Similar to the short sale, the short refinance is a negotiation with your current lender to reduce the amount you owe to facilitate a refinance with a new lender. Not to be confused with a loan modification. With a loan modification you will stay with your current lender and just renegotiate the terms of you loan, with the short refinance you are getting the lender to reduce the pay off, so you can get a loan with a completely new lender. Now with any loss mitigation process, including loan modification, short sale, and short refinance, they are all on a case by case basis and the lender has the final say. So don’t expect to get the same results as your neighbor or family member received.
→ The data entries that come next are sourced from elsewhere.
(* ===== verification/Cpu.v ===== *)
(** * Per-processor data (arch/x86/kernel/cpu.c, include/arch/cpu.h,
      reload-segments.asm)

    [cpu_init] clears the structure of the processor, builds its descriptor table
    and points GS at the structure's own address, so that [cpu_get_local] finds
    the structure with one load through GS.  How the processor turns a selector
    and an offset into an address is written from the architecture's rules. *)

From stdpp Require Import base numbers list gmap.
From Stdlib Require Import ZArith Lia.
From S2P Require Import Prelude PageDefs Task Interrupts InterruptClaims.

#[local] Open Scope Z_scope.

(** Offsets in [struct cpu_info]: the task state segment is packed and follows
    the byte [sched_enabled], the descriptors are aligned to 8. *)
Definition CPU_CURRENT_TASK : Z := 4.
Definition CPU_TSS : Z := 9.
Definition CPU_GDT_ENTRIES : Z := 128.
Definition CPU_SELF : Z := 184.
Definition SIZEOF_CPU_INFO : Z := 192.

(** [struct cpu_info]; [cpu_tables] holds the descriptors and the selector in GS. *)
Record cpu_info : Type := CpuInfo {
  cpu_id : Z;
  cpu_task : Z;
  cpu_sched_enabled : Z;
  cpu_esp0 : Z;
  cpu_desc : cpu_tables;
  cpu_self : Z
}.

Definition zero_entry : gdt_entry := GdtEntry 0 0 0 0 0 0.

(** [memset(&cpu0, 0, sizeof(struct cpu_info))]; GS is a register. *)
Definition cpu_cleared (gs : Z) : cpu_info :=
  CpuInfo 0 0 0 0 (CpuTables (list_to_map ((fun i => (Z.of_nat i, zero_entry)) <$> seq 0 7)) 0 0 0 gs) 0.

(** [cpu_init], the structure being at address [cpu0]. *)
Definition cpu_init (cpu0 : Z) (c : cpu_info) : Z * cpu_info :=
  let c := cpu_cleared (gs (cpu_desc c)) in
  let c := CpuInfo 0 (cpu_task c) (cpu_sched_enabled c) (cpu_esp0 c) (cpu_desc c) cpu0 in
  let t := cpu_init_gdt (cpu0 + CPU_GDT_ENTRIES) (cpu0 + CPU_TSS) (cpu0 + CPU_SELF) SIZEOF_CPU_INFO (cpu_desc c) in
  (E_SUCCESS, CpuInfo (cpu_id c) (cpu_task c) (cpu_sched_enabled c) (cpu_esp0 c) t (cpu_self c)).

(** ** The processor's view *)

(** The descriptor a selector names; selectors 0 to 3 name none. *)
Definition segment_of (g : gmap Z gdt_entry) (sel : Z) : option gdt_entry :=
  if Z.shiftr sel 3 =? 0 then None else g !! Z.shiftr sel 3.

Definition entry_present (e : gdt_entry) : bool := Z.testbit (access_flags e) 7.

Definition entry_dpl (e : gdt_entry) : Z := Z.land (Z.shiftr (access_flags e) 5) 3.

(** The linear address of [n] bytes at [off] of the segment; [None] is a general
    protection fault. *)
Definition segment_address (g : gmap Z gdt_entry) (sel off n : Z) : option Z :=
  match segment_of g sel with
  | Some e => if entry_present e && (off + n - 1 <=? gdt_limit e) then Some (u32 (gdt_base e + off)) else None
  | None => None
  end.

(** The words of the structure that hold pointers. *)
Definition cpu_word (cpu0 : Z) (c : cpu_info) (a : Z) : option Z :=
  if a =? cpu0 + CPU_CURRENT_TASK then Some (cpu_task c)
  else if a =? cpu0 + CPU_SELF then Some (cpu_self c) else None.

(** [movl %gs:0, %0] *)
Definition cpu_get_local (cpu0 : Z) (c : cpu_info) : option Z :=
  match segment_address (gdt (cpu_desc c)) (gs (cpu_desc c)) 0 4 with
  | Some a => cpu_word cpu0 c a
  | None => None
  end.

(** The privilege level of the segment a selector names in the kernel's table. *)
Definition selector_dpl (sel : Z) : Z :=
  match segment_of (gdt (cpu_init_gdt 0 0 0 1 (cpu_desc (cpu_cleared 0)))) sel with
  | Some e => entry_dpl e
  | None => 3
  end.

(** ** What [cpu_init] achieves *)

(** A segment over all memory for privilege level [d]. *)
Definition flat (g : gmap Z gdt_entry) (sel d : Z) : Prop :=
  exists e, segment_of g sel = Some e /\ entry_present e = true /\ gdt_base e = 0 /\ gdt_limit e = 0xFFFFFFFF /\ entry_dpl e = d.

Lemma init_gdt_lookup a t s z c c0 i e :
  gdt c = gdt c0 -> gdt (cpu_init_gdt 0 0 0 1 c0) !! i = Some e -> i <> GDT_ENTRY_TSS -> i <> GDT_ENTRY_CPU_INFO ->
  gdt (cpu_init_gdt a t s z c) !! i = Some e.
Proof.
  intros Ec E H5 H6. cbn [cpu_init_gdt gdt] in *. rewrite Ec. revert E. by rewrite !(lookup_insert_ne _ GDT_ENTRY_CPU_INFO), !(lookup_insert_ne _ GDT_ENTRY_TSS) by congruence.
Qed.

(** The privilege levels do not depend on where the structure is. *)
Lemma init_gdt_dpl a t s z c sel e : segment_of (gdt (cpu_init_gdt a t s z c)) sel = Some e ->
  gdt c = gdt (cpu_desc (cpu_cleared 0)) -> entry_dpl e = selector_dpl sel.
Proof.
  unfold selector_dpl, segment_of. destruct (Z.shiftr sel 3 =? 0); [discriminate|]. generalize (Z.shiftr sel 3). intros i E Ec.
  cbn [cpu_init_gdt gdt] in *. rewrite Ec in E. destruct (decide (i = GDT_ENTRY_CPU_INFO)) as [->|H6].
  - rewrite lookup_insert_eq in E. rewrite lookup_insert_eq. injection E as <-. reflexivity.
  - rewrite (lookup_insert_ne _ GDT_ENTRY_CPU_INFO) in E by congruence. rewrite (lookup_insert_ne _ GDT_ENTRY_CPU_INFO) by congruence. destruct (decide (i = GDT_ENTRY_TSS)) as [->|H5].
    + rewrite lookup_insert_eq in E. rewrite lookup_insert_eq. injection E as <-. reflexivity.
    + rewrite (lookup_insert_ne _ GDT_ENTRY_TSS) in E by congruence. rewrite (lookup_insert_ne _ GDT_ENTRY_TSS) by congruence. by rewrite E.
Qed.

(** A null selector names no memory. *)
Lemma null_segment g null off n : 0 <= null < 4 -> segment_address g null off n = None.
Proof.
  intros Hn. unfold segment_address, segment_of. assert (Z.shiftr null 3 = 0) as ->; [|done].
  rewrite Z.shiftr_div_pow2 by lia. apply Z.div_small. lia.
Qed.

(** GS leads to the structure, whatever its other fields hold. *)
Lemma get_local_spec cpu0 id t en e g0 : 0 <= cpu0 -> cpu0 + SIZEOF_CPU_INFO <= 4294967296 ->
  cpu_get_local cpu0 (CpuInfo id t en e (cpu_init_gdt (cpu0 + CPU_GDT_ENTRIES) (cpu0 + CPU_TSS) (cpu0 + CPU_SELF) SIZEOF_CPU_INFO (cpu_desc (cpu_cleared g0))) cpu0)
    = Some cpu0.
Proof.
  intros H0 H1. unfold SIZEOF_CPU_INFO in H1. set (t' := cpu_init_gdt _ _ _ _ _).
  assert (Eg : gdt t' !! GDT_ENTRY_CPU_INFO = Some (gdt_encode_entry (cpu0 + CPU_SELF) (SIZEOF_CPU_INFO - 1) 0x4F 0x92)).
  { unfold t'. cbn [cpu_init_gdt gdt]. apply lookup_insert_eq. }
  destruct (gdt_encode_correct (cpu0 + CPU_SELF) (SIZEOF_CPU_INFO - 1) 0x4F 0x92) as (Eb & El & _ & Ea);
    [unfold CPU_SELF; lia|unfold SIZEOF_CPU_INFO; lia|lia|right; unfold SIZEOF_CPU_INFO; lia|].
  unfold cpu_get_local. cbn [cpu_desc]. change (gs t') with 0x30. unfold segment_address, segment_of. change (Z.shiftr 0x30 3) with GDT_ENTRY_CPU_INFO.
  change (GDT_ENTRY_CPU_INFO =? 0) with false. cbv iota. rewrite Eg. unfold entry_present. rewrite Ea, Eb, El. cbn [negb andb]. change (Z.testbit 0x92 7) with true.
  change (TEST_BIT 0x4F 0x80) with false. cbv iota. change (0 + 4 - 1 <=? SIZEOF_CPU_INFO - 1) with true. cbn [andb].
  unfold CPU_SELF. rewrite Z.add_0_r, u32_small by lia. unfold cpu_word, CPU_CURRENT_TASK, CPU_SELF. cbn [cpu_self].
  destruct (Z.eqb_spec (cpu0 + 184) (cpu0 + 4)); [lia|]. by rewrite Z.eqb_refl.
Qed.

(** Per-processor data.  After [cpu_init] every field of the processor's
    structure is cleared but its identity, the descriptor table has flat code and
    data segments for the kernel (level 0) and for user tasks (level 3) and a task
    state segment at the structure's own, and [cpu_get_local], which loads through
    GS, returns the structure's address.  It does so only while GS holds the
    kernel's selector: with a null selector the load faults. *)
Theorem cpu_init_correct (cpu0 : Z) (c : cpu_info) : 0 <= cpu0 -> cpu0 + SIZEOF_CPU_INFO <= 4294967296 ->
  exists c', cpu_init cpu0 c = (E_SUCCESS, c') /\
    cpu_get_local cpu0 c' = Some cpu0 /\
    (cpu_id c' = 0 /\ cpu_task c' = 0 /\ cpu_sched_enabled c' = 0 /\ cpu_esp0 c' = 0 /\ tss_ss0 (cpu_desc c') = GDT_KERNEL_DATA_OFFSET) /\
    (gdt_address (cpu_desc c') = cpu0 + CPU_GDT_ENTRIES /\ gdt_size (cpu_desc c') = 8 * GDT_ENTRY_COUNT - 1) /\
    (flat (gdt (cpu_desc c')) 0x08 0 /\ flat (gdt (cpu_desc c')) 0x10 0 /\ flat (gdt (cpu_desc c')) 0x1B 3 /\ flat (gdt (cpu_desc c')) 0x23 3) /\
    (exists e, segment_of (gdt (cpu_desc c')) 0x28 = Some e /\ gdt_base e = cpu0 + CPU_TSS /\ access_flags e = 0x89) /\
    (forall sel e, segment_of (gdt (cpu_desc c')) sel = Some e -> entry_dpl e = selector_dpl sel) /\
    (forall null, 0 <= null < 4 -> segment_address (gdt (cpu_desc c')) null 0 4 = None).
Proof.
  intros H0 H1. unfold cpu_init. cbv zeta. eexists. split; [reflexivity|]. cbn [cpu_desc cpu_id cpu_task cpu_sched_enabled cpu_esp0].
  set (t := cpu_init_gdt _ _ _ _ _).
  assert (HL : forall i e, gdt (cpu_init_gdt 0 0 0 1 (cpu_desc (cpu_cleared 0))) !! i = Some e -> i <> GDT_ENTRY_TSS -> i <> GDT_ENTRY_CPU_INFO -> gdt t !! i = Some e)
    by (intros i e; by apply init_gdt_lookup).
  assert (HF : forall sel i d e, segment_of (gdt t) sel = gdt t !! i -> gdt (cpu_init_gdt 0 0 0 1 (cpu_desc (cpu_cleared 0))) !! i = Some e ->
    i <> GDT_ENTRY_TSS -> i <> GDT_ENTRY_CPU_INFO -> entry_present e = true /\ gdt_base e = 0 /\ gdt_limit e = 0xFFFFFFFF /\ entry_dpl e = d -> flat (gdt t) sel d).
  { intros sel i d e Es Ei H5 H6 He. exists e. rewrite Es. split; [by apply HL|done]. }
  split_and!; try reflexivity.
  - by apply get_local_spec.
  - eapply (HF 0x08 1); try reflexivity; try discriminate. by split_and!.
  - eapply (HF 0x10 2); try reflexivity; try discriminate. by split_and!.
  - eapply (HF 0x1B 3); try reflexivity; try discriminate. by split_and!.
  - eapply (HF 0x23 4); try reflexivity; try discriminate. by split_and!.
  - exists (gdt_encode_entry (cpu0 + CPU_TSS) SIZEOF_TSS 0x40 0x89). split; [reflexivity|].
    destruct (gdt_encode_correct (cpu0 + CPU_TSS) SIZEOF_TSS 0x40 0x89) as (Eb' & _ & _ & Ea');
      [unfold CPU_TSS, SIZEOF_CPU_INFO in *; lia|unfold SIZEOF_TSS; lia|lia|right; unfold SIZEOF_TSS; lia|]. done.
  - intros sel e E. eapply init_gdt_dpl; [exact E|reflexivity].
  - intros null Hn. by apply null_segment.
Qed.

Lemma cpu_init_correct_witness : exists c', cpu_init 0xC0105000 (cpu_cleared 0) = (E_SUCCESS, c') /\ cpu_get_local 0xC0105000 c' = Some 0xC0105000.
Proof.
  destruct (cpu_init_correct 0xC0105000 (cpu_cleared 0)) as (c' & E & Hl & _); [lia|unfold SIZEOF_CPU_INFO; lia|].
  exists c'. split; [exact E|exact Hl].
Defined.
Any company out there that offers you a guarantee that you will be approved for any of these loss mitigation options or tell you to stop making payment, you should stay clear of……and I mean run.
Writing a hardship letter is one of the hardest things to do in this process,but its also very important. If you need help with this you can use one of the mortgage modifications inexpensive services or research this before hand. It’s important that your hardship letter has a number of details that are essential to getting your mortgage modification approved. The home owner needs to include a completed life of loan history to see all the charges and fees you’ve attempted to or failed to pay. Also include inflation and/or loss of property values.
You’ll want to show them all your income and expenses. Your mortgage payment should not exceed 31% of your yearly income. If your spending more then that a mortgage modification is a good idea. Your expenses should be itemized and detailed. This list should include: your current mortgage payment, utility’s, food, if you are making payments on a car, your insurance, a 2nd mortgage, if you have one, and anything else you are currently paying on.
But if the property is upside-down and by the adding the arrearages back into the loan, it could be in worse shape than before. Now don’t get me wrong, if the homeowner’s intentions are to keep the property long enough for the market to turn around, then this is a win win situation for both lender and homeowner. The main purpose of a short-refinance or a loan modification is that the home owner is allowed to stay in their home. A lot of Fort Lauderdale and Miami homeowners are realizing that their property is not worth nearly what they owe on it, several of them have opted to just walk away. A short-refinance gives homeowners’ hope, that they can get themselves from an upside-down mortgage problem, and in some cases can save their home from foreclosure. This keeps them in their home, gives them a peace of mind, and allows them to get on with their lives as the possibility of foreclosure in now behind them. While Loss Mitigation may not be for everyone, it is important to work with an expert in the field that can analyze your situation and help you determine the best loss mitigation for you and your family.